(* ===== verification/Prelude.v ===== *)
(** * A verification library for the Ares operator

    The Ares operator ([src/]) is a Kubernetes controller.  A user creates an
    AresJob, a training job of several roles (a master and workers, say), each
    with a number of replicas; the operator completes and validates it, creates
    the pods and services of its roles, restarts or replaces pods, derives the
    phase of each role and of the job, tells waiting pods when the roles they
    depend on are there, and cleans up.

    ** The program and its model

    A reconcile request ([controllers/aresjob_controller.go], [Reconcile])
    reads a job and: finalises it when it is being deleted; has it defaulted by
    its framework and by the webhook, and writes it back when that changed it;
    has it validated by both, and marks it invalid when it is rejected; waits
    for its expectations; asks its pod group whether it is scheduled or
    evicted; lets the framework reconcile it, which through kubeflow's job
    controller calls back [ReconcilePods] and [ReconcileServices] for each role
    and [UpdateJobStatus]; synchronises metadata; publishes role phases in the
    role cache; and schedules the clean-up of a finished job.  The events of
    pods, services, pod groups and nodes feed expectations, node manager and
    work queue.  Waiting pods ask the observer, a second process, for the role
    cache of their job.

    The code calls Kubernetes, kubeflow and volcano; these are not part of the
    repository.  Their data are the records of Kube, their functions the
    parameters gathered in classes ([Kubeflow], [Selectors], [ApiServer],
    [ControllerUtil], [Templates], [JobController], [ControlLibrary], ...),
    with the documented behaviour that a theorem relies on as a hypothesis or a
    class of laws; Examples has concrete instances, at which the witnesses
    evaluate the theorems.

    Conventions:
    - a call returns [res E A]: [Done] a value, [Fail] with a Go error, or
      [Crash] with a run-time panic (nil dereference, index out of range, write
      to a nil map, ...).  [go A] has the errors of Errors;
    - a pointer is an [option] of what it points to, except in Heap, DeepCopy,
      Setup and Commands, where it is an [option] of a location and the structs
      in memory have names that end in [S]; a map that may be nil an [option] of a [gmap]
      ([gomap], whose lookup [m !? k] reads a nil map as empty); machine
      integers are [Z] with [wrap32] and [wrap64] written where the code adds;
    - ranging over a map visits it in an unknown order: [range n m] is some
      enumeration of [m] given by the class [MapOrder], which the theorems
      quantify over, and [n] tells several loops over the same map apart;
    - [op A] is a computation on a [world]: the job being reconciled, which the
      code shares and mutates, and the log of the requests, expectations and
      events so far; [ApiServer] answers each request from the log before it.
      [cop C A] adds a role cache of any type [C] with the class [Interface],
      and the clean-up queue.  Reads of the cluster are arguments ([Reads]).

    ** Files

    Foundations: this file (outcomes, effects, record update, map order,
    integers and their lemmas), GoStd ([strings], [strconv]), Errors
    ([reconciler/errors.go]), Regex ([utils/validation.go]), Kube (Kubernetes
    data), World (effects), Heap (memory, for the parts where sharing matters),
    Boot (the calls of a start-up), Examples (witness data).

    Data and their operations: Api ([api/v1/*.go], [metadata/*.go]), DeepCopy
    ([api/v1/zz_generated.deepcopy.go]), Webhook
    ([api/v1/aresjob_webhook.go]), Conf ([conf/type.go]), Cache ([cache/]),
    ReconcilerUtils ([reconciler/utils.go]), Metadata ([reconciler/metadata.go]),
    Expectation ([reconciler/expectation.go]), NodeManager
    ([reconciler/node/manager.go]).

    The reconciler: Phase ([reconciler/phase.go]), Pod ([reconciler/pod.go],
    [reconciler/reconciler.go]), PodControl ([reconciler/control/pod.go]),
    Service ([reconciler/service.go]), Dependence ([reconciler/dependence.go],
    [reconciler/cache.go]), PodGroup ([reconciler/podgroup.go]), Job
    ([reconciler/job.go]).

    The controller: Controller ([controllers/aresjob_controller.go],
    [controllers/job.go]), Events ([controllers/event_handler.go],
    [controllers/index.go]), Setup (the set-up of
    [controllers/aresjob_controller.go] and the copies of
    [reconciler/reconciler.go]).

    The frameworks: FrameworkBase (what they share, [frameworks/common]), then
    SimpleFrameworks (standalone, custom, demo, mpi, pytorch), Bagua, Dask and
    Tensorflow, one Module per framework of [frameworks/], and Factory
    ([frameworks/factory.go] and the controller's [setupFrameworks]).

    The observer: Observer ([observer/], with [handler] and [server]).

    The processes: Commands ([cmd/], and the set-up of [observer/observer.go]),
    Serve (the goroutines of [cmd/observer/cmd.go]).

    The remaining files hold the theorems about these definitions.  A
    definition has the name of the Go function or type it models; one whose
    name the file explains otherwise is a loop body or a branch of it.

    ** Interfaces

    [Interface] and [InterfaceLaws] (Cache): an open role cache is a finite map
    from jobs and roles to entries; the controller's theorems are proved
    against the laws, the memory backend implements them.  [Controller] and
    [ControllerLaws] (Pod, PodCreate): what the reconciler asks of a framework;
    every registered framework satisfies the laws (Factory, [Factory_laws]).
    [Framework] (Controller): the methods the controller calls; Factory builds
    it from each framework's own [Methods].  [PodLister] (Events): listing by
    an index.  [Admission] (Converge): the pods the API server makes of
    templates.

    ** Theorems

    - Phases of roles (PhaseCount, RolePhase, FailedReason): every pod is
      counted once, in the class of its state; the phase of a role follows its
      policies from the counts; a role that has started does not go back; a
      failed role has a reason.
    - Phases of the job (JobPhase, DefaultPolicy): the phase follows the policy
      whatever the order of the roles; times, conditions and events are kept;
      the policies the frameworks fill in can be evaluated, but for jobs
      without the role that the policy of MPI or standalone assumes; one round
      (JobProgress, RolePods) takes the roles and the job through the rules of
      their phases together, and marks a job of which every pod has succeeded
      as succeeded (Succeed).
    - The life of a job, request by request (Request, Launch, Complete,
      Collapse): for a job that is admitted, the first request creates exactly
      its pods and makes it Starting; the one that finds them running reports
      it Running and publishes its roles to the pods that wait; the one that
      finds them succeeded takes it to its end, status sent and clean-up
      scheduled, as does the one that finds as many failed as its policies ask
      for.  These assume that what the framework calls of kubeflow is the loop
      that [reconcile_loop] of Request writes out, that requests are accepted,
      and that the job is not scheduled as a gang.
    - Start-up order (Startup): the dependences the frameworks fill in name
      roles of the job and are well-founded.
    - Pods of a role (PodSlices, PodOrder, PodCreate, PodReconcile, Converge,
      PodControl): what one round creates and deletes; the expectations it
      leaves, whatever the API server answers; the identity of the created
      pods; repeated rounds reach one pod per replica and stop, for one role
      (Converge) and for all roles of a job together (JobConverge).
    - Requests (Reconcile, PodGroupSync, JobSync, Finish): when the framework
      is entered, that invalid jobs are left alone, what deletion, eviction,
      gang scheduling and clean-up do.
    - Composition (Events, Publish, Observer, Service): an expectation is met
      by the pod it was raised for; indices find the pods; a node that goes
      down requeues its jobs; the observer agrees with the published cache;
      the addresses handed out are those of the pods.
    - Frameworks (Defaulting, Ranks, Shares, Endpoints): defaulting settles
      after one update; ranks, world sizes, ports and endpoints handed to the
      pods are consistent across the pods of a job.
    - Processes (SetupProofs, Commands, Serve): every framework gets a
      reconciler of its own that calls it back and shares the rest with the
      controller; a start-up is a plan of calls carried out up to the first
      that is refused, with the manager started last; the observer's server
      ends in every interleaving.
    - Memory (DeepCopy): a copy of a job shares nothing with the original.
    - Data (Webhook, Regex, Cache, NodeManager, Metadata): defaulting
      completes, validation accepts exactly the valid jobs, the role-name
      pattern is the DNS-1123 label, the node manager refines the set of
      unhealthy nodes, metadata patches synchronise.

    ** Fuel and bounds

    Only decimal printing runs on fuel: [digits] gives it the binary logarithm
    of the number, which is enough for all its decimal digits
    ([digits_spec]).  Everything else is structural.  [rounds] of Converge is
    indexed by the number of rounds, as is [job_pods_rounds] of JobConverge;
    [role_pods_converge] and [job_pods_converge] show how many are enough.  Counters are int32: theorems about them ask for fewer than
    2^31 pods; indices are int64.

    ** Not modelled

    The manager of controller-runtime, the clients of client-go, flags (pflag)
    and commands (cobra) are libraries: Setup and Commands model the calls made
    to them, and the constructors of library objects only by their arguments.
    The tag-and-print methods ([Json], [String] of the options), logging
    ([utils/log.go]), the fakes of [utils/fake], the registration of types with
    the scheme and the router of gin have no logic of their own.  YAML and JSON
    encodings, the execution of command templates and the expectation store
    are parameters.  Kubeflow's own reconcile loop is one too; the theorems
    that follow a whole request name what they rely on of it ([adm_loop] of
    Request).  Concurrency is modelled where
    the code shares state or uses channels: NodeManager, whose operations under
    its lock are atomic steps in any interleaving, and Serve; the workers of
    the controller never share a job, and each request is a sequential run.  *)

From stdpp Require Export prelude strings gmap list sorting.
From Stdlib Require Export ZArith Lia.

Try it
Reproduce exactly the entries above, limited to the lines from the one with "Data and their" through the one with "The remaining files", both included.

Solution to this task
    Data and their operations: Api ([api/v1/*.go], [metadata/*.go]), DeepCopy
    ([api/v1/zz_generated.deepcopy.go]), Webhook
    ([api/v1/aresjob_webhook.go]), Conf ([conf/type.go]), Cache ([cache/]),
    ReconcilerUtils ([reconciler/utils.go]), Metadata ([reconciler/metadata.go]),
    Expectation ([reconciler/expectation.go]), NodeManager
    ([reconciler/node/manager.go]).

    The reconciler: Phase ([reconciler/phase.go]), Pod ([reconciler/pod.go],
    [reconciler/reconciler.go]), PodControl ([reconciler/control/pod.go]),
    Service ([reconciler/service.go]), Dependence ([reconciler/dependence.go],
    [reconciler/cache.go]), PodGroup ([reconciler/podgroup.go]), Job
    ([reconciler/job.go]).

    The controller: Controller ([controllers/aresjob_controller.go],
    [controllers/job.go]), Events ([controllers/event_handler.go],
    [controllers/index.go]), Setup (the set-up of
    [controllers/aresjob_controller.go] and the copies of
    [reconciler/reconciler.go]).

    The frameworks: FrameworkBase (what they share, [frameworks/common]), then
    SimpleFrameworks (standalone, custom, demo, mpi, pytorch), Bagua, Dask and
    Tensorflow, one Module per framework of [frameworks/], and Factory
    ([frameworks/factory.go] and the controller's [setupFrameworks]).

    The observer: Observer ([observer/], with [handler] and [server]).

    The processes: Commands ([cmd/], and the set-up of [observer/observer.go]),
    Serve (the goroutines of [cmd/observer/cmd.go]).

    The remaining files hold the theorems about these definitions.  A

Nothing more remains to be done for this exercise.